(Records contained in a dataset)
(** ** Properties *)
Section MapProperties.
Context {St : Type} `{Interner St}.
Import Property PropMap.

(** The builder keeps [current_size] equal to the exact serialized size
    through every insertion (new key or replacement) and removal, so that
    [build] yields a map whose [cached_size] is the length of its serialization;
    here for an insertion by string, which may also intern the key. *)
Theorem builder_size_exact (st : St) (b : PropertyMapBuilder) (key : bytes) (v : PropertyValue) :
  i_wf st -> builder_ok st b -> name_ok key -> val_ok v ->
  map_bytes st (map b) + 4 + blen key + blen (enc v) <= usize_max ->
  match try_insert b key v st with
  | (st', Ok b') =>
      builder_ok st' b' /\
      (exists k, i_resolve st' k = Some key /\ map b' = <[k := v]> (map b)) /\
      (exists x, serialize st' (build b') = Ok x /\ blen x = cached_size (build b')) /\
      (exists k b'', i_resolve st' k = Some key /\ try_remove st' b' key = Ok b'' /\
         map b'' = delete k (map b) /\ builder_ok st' b'')
  | (st', Err e) => exists current limit, e = EStorage (CapacityExceeded current limit)
  | (_, Panic) => False
  end.
Proof.
  intros W Hb Hs Hv Hfit. unfold try_insert.
  pose proof (intern_extends st key) as Hex. pose proof (i_intern_total st key) as Ht.
  destruct (i_intern st key) as [st' [k|e|]] eqn:Ei; simpl in Hex, Ht;
    [|by rewrite (sm_bind_err _ _ _ _ _ Ei)|done].
  rewrite (sm_bind_ok _ _ _ _ _ Ei), serialized_size_val, sm_bind_lift by done.
  destruct (i_intern_ok _ _ _ _ W Ei) as [Hk _]. destruct (Hex W) as [W' _].
  assert (builder_ok st' b) as Hb'.
  { destruct Hb as [Hw Hsz]. split; [by apply (map_wf_extends st)|].
    by rewrite (map_bytes_extends st) by done. }
  assert (map_bytes st' (<[k:=v]> (map b)) <= usize_max) as Hmax.
  { rewrite <-(map_bytes_extends st st') in Hfit by (done || apply Hb).
    pose proof (enc_pos v). pose proof (blen_nonneg key).
    destruct (map b !! k) as [w|] eqn:Ew.
    - rewrite (map_bytes_replace st' _ k v w Ew). pose proof (enc_pos w). lia.
    - rewrite (map_bytes_insert st' _ k v Ew). unfold entry_size. cbn [fst snd].
      rewrite (key_len_resolve _ _ _ Hk). lia. }
  destruct (insert_sized_ok st' b k key v Hb' Hv Hk Hs Hmax) as (b' & E & Hmap & Hok).
  unfold lift. rewrite E. split; [done|]. split; [eauto|]. split.
  - destruct (map_serialize_ok st' (build b') [] (bo_wf _ _ Hok)) as [Hser Hsize].
    eexists; split; [exact Hser|]. rewrite app_nil_l, blen_app, blen_to_le.
    simpl. rewrite (bo_size _ _ Hok). simpl in Hsize. lia.
  - destruct (remove_ok st' b' k Hok) as (b'' & Er & Hd & Hok''); [by rewrite Hmap|].
    exists k, b''. split; [done|]. unfold try_remove.
    rewrite (proj2 (i_get_id_iff st' key k W')) by done.
    split_and!; try done. by rewrite Hd, Hmap, delete_insert_eq.
Qed.

(** Map round trip: a well-formed map of at most [MAX_PROPERTY_MAP_CAPACITY]
    entries serializes, and decoding the bytes against the same interner returns
    exactly that map and interner, with [cached_size] the number of bytes read. *)
Theorem map_roundtrip (st : St) (m : PropertyMap) (post : bytes) :
  i_wf st -> map_wf st (inner m) -> len m <= MAX_PROPERTY_MAP_CAPACITY ->
  exists x, serialize st m = Ok x /\ blen x = map_bytes st (inner m) /\
    (blen (x ++ post) <= usize_max ->
     deserialize (x ++ post) st = (st, Ok (mkMap (inner m) (blen x), blen x))).
Proof.
  intros W Hm Hlen. destruct (map_serialize_ok st m [] Hm) as [Hs Hsz].
  pose proof (map_entries_ok st _ Hm) as Hok. destruct (named_ok st _ Hok) as [Hn Hnl].
  assert (len m = blen (named st (sorted_entries (inner m)))) as El.
  { rewrite len_entries. unfold blen. by rewrite Hnl. }
  eexists; split; [exact Hs|]. rewrite app_nil_l. rewrite El. rewrite El in Hlen.
  split; [rewrite blen_app, blen_to_le; lia|]. intros Hb. rewrite <-app_assoc in *.
  rewrite deserialize_load by done.
  rewrite (sm_bind_ok _ _ _ st (list_to_map (sorted_entries (inner m)) ∪ ∅)).
  - unfold mret, sm_ret. rewrite map_union_empty, blen_app, blen_to_le.
    by rewrite sorted_entries_map.
  - apply load_known; try done. apply sorted_entries_keys.
Qed.

(** Decoding in another process: read back against any interner, the bytes
    of a map give a map with the same string keys and values (keys re-interned),
    or the interner is full; ids already issued keep their strings. *)
Theorem map_decode_by_name (st st2 : St) (m : PropertyMap) (x : bytes) :
  i_wf st -> map_wf st (inner m) -> len m <= MAX_PROPERTY_MAP_CAPACITY ->
  serialize st m = Ok x -> blen x <= usize_max -> i_wf st2 ->
  match deserialize x st2 with
  | (st2', Ok (m', n)) => extends st2 st2' /\ n = blen x /\ cached_size m' = n /\
      forall s v, has st2' (inner m') s v <-> has st (inner m) s v
  | (st2', Err e) => exists current limit, e = EStorage (CapacityExceeded current limit)
  | (_, Panic) => False
  end.
Proof.
  intros W Hm Hlen Hx Hb W2. destruct (map_serialize_ok st m [] Hm) as [Hs Hsz].
  unfold serialize in Hx. rewrite Hs in Hx.
  match type of Hx with Ok ?y = _ => assert (x = y) as -> by congruence end.
  clear Hx. rewrite app_nil_l in *.
  pose proof (map_entries_ok st _ Hm) as Hok. destruct (named_ok st _ Hok) as [Hn Hnl].
  assert (len m = blen (named st (sorted_entries (inner m)))) as El.
  { rewrite len_entries. unfold blen. by rewrite Hnl. }
  rewrite El in *.
  pose proof (deserialize_load (named st (sorted_entries (inner m))) [] st2 Hn Hlen) as HD.
  rewrite app_nil_r in HD. rewrite HD by done. clear HD.
  pose proof (load_spec (named st (sorted_entries (inner m))) st2 ∅ W2) as HL.
  destruct (load _ ∅ st2) as [st2' r] eqn:Eload.
  destruct HL as [Hex HL].
  { by intros k [? ?]. }
  { apply named_NoDup; [done|]. apply sorted_entries_keys. }
  { by intros s v _ (k & _ & ?). }
  destruct r as [m'|e|];
    [rewrite (sm_bind_ok _ _ _ _ _ Eload)|by rewrite (sm_bind_err _ _ _ _ _ Eload)|done].
  unfold mret, sm_ret. rewrite blen_app, blen_to_le. split_and!; try done.
  destruct HL as [_ HL]. intros s v. simpl. rewrite HL, named_elem. split.
  - intros [(k & _ & ?)|(k & Hin & Hk)]; [done|]. exists k. split; [done|].
    rewrite map_entries_perm in Hin. by apply elem_of_map_to_list in Hin.
  - intros (k & Hk & Hin). right. exists k. split; [|done].
    rewrite map_entries_perm. by apply elem_of_map_to_list.
Qed.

◆ Directions for this task: Of the entries listed above, reproduce only the lines starting at the line containing "- unfold mret, sm_ret." and ending at the line containing "(** Decoding in". Include both, exactly as they stand.

◆ Result of the exercise:
  - unfold mret, sm_ret. rewrite map_union_empty, blen_app, blen_to_le.
    by rewrite sorted_entries_map.
  - apply load_known; try done. apply sorted_entries_keys.
Qed.

(** Decoding in another process: read back against any interner, the bytes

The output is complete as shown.